» **Work to be completed**
Below are several entries. Transcribe exactly those lines that fall from the one with "(** what is" through the one with "assert (from_hex_keys [public_key_hex", end lines included.
[Start of section]
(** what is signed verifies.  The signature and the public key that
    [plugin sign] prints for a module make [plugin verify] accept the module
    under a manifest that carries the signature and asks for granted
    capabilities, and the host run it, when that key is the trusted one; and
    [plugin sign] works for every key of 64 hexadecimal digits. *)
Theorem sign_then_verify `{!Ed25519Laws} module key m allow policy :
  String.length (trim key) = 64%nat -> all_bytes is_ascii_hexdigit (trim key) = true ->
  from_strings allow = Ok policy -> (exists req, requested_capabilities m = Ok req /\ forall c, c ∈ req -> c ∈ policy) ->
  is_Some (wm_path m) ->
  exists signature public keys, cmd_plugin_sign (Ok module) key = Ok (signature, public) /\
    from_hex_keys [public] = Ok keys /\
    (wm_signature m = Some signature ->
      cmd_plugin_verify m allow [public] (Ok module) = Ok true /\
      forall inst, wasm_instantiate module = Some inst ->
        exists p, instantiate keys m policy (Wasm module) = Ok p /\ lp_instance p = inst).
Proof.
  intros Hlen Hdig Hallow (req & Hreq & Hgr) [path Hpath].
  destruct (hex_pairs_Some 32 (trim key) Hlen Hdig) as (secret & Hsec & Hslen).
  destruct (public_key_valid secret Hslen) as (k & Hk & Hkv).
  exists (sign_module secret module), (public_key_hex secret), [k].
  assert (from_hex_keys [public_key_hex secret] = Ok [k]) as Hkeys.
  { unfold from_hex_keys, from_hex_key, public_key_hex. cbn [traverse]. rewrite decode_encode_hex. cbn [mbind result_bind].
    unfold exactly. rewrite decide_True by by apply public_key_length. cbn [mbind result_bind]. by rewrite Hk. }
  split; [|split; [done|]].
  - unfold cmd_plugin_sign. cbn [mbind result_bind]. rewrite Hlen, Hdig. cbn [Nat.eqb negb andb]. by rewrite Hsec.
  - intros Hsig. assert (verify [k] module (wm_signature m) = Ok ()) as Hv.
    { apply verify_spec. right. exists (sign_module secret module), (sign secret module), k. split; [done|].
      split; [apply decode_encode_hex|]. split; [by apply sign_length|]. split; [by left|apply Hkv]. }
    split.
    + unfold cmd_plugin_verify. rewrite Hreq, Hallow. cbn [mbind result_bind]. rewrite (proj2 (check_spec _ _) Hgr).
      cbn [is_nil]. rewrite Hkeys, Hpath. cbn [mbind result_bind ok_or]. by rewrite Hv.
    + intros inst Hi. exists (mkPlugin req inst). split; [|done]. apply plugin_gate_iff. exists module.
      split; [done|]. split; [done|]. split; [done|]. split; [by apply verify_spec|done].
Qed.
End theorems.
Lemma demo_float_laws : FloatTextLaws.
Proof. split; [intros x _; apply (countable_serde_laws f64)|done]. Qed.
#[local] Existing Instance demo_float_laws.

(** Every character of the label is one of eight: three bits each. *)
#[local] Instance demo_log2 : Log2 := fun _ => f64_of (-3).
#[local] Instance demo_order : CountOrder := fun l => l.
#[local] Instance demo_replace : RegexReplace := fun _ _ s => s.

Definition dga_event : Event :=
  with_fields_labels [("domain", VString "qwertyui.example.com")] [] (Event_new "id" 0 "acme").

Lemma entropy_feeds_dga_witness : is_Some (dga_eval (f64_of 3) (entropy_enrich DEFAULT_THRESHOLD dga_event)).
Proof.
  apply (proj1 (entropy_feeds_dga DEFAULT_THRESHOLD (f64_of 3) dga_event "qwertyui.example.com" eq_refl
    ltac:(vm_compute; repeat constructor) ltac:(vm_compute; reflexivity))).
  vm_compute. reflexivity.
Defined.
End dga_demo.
[End of section]
[Start of section]
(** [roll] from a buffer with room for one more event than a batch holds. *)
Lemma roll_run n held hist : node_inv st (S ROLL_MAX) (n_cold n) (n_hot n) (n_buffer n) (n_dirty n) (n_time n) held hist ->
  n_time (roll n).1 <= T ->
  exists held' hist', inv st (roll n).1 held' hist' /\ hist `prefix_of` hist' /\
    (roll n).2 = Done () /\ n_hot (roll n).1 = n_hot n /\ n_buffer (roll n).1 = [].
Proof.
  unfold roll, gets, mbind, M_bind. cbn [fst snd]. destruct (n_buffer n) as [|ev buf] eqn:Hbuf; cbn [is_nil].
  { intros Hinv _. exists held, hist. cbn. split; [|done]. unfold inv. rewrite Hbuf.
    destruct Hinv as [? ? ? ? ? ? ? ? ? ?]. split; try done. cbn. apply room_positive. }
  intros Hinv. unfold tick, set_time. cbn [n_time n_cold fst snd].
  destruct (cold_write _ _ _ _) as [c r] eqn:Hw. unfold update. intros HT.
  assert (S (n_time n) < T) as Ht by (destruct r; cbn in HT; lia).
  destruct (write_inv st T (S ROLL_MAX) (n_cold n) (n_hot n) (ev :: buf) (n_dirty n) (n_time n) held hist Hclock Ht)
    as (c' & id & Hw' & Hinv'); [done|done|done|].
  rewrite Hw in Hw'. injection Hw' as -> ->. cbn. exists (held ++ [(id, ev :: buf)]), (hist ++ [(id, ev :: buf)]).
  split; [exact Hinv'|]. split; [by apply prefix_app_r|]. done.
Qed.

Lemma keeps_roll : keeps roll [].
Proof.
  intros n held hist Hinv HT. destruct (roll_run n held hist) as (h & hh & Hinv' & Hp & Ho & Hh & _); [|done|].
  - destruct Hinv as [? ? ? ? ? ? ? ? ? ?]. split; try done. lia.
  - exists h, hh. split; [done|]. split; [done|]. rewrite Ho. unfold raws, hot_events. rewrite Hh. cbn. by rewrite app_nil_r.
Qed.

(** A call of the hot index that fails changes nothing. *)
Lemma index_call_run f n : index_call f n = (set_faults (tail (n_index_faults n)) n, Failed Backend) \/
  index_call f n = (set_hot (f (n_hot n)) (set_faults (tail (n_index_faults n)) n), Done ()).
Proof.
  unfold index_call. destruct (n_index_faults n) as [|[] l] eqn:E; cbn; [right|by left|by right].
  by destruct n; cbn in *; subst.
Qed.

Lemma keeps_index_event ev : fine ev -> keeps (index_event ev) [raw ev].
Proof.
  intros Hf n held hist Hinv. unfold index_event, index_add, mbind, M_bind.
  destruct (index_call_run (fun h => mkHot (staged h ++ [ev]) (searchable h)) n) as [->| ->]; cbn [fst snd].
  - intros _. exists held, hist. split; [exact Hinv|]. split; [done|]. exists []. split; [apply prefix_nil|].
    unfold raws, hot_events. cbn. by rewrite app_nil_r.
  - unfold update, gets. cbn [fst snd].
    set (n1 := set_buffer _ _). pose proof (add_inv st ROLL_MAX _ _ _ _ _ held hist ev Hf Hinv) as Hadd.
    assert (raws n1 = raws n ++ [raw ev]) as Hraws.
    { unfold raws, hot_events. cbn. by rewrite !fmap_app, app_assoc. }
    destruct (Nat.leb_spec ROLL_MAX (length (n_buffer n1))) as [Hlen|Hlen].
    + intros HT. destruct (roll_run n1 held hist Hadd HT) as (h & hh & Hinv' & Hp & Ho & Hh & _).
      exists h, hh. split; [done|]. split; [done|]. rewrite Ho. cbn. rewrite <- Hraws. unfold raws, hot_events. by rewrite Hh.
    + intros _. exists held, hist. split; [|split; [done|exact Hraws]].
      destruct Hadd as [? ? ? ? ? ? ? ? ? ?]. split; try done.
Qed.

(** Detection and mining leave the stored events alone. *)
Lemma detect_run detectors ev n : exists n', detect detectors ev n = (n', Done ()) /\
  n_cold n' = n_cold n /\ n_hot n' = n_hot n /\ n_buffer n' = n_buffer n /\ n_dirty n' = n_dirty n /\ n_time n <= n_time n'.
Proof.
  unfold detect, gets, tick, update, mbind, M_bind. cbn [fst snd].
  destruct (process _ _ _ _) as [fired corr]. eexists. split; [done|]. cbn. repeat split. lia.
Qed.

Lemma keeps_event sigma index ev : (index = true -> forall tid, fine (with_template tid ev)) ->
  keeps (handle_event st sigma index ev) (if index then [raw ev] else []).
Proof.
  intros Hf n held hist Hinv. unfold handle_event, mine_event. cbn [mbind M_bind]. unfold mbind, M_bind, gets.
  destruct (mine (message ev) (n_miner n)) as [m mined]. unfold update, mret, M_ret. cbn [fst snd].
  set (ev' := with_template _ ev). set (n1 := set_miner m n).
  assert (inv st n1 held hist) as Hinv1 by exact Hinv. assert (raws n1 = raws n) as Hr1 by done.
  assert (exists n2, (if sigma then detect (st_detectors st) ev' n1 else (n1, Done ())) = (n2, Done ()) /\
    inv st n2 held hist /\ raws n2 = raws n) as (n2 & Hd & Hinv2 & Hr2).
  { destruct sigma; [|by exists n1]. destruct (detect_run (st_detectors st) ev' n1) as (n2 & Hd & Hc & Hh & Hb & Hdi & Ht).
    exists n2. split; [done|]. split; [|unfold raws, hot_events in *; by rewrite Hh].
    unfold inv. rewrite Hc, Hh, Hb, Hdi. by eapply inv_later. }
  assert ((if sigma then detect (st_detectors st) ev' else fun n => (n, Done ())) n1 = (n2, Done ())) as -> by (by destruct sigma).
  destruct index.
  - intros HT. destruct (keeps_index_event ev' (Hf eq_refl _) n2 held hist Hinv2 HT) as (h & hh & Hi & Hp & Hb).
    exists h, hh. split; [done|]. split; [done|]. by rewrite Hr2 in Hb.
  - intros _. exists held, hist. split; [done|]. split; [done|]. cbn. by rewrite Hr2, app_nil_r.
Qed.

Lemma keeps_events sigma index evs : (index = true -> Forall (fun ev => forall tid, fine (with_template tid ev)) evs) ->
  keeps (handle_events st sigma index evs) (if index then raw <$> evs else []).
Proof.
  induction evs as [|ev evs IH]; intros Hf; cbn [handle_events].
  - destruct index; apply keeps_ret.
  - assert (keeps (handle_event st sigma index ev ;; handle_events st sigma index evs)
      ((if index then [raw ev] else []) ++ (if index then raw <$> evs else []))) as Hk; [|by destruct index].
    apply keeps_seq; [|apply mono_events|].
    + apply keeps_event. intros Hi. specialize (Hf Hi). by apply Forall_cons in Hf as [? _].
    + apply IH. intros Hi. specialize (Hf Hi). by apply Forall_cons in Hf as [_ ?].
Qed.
[End of section]
[Start of section]
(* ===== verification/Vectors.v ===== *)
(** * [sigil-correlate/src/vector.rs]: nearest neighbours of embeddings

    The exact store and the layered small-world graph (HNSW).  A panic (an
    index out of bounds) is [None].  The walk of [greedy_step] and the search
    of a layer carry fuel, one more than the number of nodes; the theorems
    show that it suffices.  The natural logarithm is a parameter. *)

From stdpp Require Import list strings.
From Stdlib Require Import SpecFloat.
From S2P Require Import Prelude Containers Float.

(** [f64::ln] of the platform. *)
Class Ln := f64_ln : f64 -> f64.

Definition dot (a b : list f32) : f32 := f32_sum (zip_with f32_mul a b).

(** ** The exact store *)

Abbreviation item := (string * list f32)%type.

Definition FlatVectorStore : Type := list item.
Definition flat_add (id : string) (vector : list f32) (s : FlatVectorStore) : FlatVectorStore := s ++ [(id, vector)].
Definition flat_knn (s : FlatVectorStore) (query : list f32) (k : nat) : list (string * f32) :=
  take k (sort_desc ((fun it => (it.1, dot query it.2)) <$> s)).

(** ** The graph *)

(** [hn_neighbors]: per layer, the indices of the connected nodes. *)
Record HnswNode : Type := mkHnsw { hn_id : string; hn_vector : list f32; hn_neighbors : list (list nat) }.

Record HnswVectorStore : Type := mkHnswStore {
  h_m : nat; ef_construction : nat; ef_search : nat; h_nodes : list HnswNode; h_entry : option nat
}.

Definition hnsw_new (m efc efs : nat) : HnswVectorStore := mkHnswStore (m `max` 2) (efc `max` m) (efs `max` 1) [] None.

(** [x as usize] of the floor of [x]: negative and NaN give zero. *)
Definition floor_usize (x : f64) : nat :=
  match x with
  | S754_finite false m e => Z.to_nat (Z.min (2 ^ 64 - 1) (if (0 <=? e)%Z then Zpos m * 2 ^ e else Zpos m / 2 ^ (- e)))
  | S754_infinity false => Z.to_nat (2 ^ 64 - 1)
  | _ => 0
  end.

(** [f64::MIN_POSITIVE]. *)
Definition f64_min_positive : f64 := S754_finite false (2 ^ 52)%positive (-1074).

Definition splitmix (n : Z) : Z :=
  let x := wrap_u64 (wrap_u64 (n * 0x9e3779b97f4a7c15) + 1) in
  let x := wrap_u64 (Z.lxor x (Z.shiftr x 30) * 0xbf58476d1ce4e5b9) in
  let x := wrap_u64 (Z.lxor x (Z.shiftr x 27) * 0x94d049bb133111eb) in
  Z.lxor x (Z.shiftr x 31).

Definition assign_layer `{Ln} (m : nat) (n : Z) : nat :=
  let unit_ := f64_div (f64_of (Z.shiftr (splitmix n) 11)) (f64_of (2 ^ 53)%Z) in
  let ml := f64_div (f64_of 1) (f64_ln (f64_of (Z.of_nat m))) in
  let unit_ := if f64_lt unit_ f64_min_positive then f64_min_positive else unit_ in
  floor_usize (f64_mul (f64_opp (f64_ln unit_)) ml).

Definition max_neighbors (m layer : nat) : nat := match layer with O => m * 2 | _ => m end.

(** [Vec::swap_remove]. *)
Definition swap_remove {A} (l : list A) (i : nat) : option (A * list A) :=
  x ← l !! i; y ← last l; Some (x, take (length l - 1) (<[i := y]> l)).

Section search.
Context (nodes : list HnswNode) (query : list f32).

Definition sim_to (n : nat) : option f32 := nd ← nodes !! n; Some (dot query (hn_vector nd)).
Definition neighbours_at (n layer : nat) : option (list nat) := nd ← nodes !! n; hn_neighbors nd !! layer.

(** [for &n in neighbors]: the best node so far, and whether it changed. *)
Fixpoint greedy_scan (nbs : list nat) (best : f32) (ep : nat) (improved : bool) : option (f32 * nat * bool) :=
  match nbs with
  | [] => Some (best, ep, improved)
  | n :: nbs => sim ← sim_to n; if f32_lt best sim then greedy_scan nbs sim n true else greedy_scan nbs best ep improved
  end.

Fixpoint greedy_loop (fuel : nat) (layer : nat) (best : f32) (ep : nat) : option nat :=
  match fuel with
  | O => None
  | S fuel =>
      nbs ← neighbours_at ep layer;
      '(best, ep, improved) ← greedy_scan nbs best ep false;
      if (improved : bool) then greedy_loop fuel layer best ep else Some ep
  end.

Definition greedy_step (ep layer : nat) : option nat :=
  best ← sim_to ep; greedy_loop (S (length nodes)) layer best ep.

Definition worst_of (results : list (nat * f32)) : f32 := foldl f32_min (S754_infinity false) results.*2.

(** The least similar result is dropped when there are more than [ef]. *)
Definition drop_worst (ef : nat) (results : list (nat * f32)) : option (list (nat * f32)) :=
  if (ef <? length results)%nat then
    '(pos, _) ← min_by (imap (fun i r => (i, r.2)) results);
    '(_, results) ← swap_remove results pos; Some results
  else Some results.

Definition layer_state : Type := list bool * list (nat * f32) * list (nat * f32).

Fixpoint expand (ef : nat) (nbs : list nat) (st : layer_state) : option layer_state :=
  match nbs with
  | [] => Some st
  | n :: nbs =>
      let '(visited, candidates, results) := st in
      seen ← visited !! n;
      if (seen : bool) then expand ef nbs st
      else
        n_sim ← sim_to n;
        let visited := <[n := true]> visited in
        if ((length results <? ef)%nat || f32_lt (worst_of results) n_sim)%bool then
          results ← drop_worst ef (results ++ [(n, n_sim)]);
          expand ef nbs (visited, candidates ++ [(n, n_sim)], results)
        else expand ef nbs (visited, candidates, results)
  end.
[End of section]
» **Response to the task**
(** what is signed verifies.  The signature and the public key that
    [plugin sign] prints for a module make [plugin verify] accept the module
    under a manifest that carries the signature and asks for granted
    capabilities, and the host run it, when that key is the trusted one; and
    [plugin sign] works for every key of 64 hexadecimal digits. *)
Theorem sign_then_verify `{!Ed25519Laws} module key m allow policy :
  String.length (trim key) = 64%nat -> all_bytes is_ascii_hexdigit (trim key) = true ->
  from_strings allow = Ok policy -> (exists req, requested_capabilities m = Ok req /\ forall c, c ∈ req -> c ∈ policy) ->
  is_Some (wm_path m) ->
  exists signature public keys, cmd_plugin_sign (Ok module) key = Ok (signature, public) /\
    from_hex_keys [public] = Ok keys /\
    (wm_signature m = Some signature ->
      cmd_plugin_verify m allow [public] (Ok module) = Ok true /\
      forall inst, wasm_instantiate module = Some inst ->
        exists p, instantiate keys m policy (Wasm module) = Ok p /\ lp_instance p = inst).
Proof.
  intros Hlen Hdig Hallow (req & Hreq & Hgr) [path Hpath].
  destruct (hex_pairs_Some 32 (trim key) Hlen Hdig) as (secret & Hsec & Hslen).
  destruct (public_key_valid secret Hslen) as (k & Hk & Hkv).
  exists (sign_module secret module), (public_key_hex secret), [k].
  assert (from_hex_keys [public_key_hex secret] = Ok [k]) as Hkeys.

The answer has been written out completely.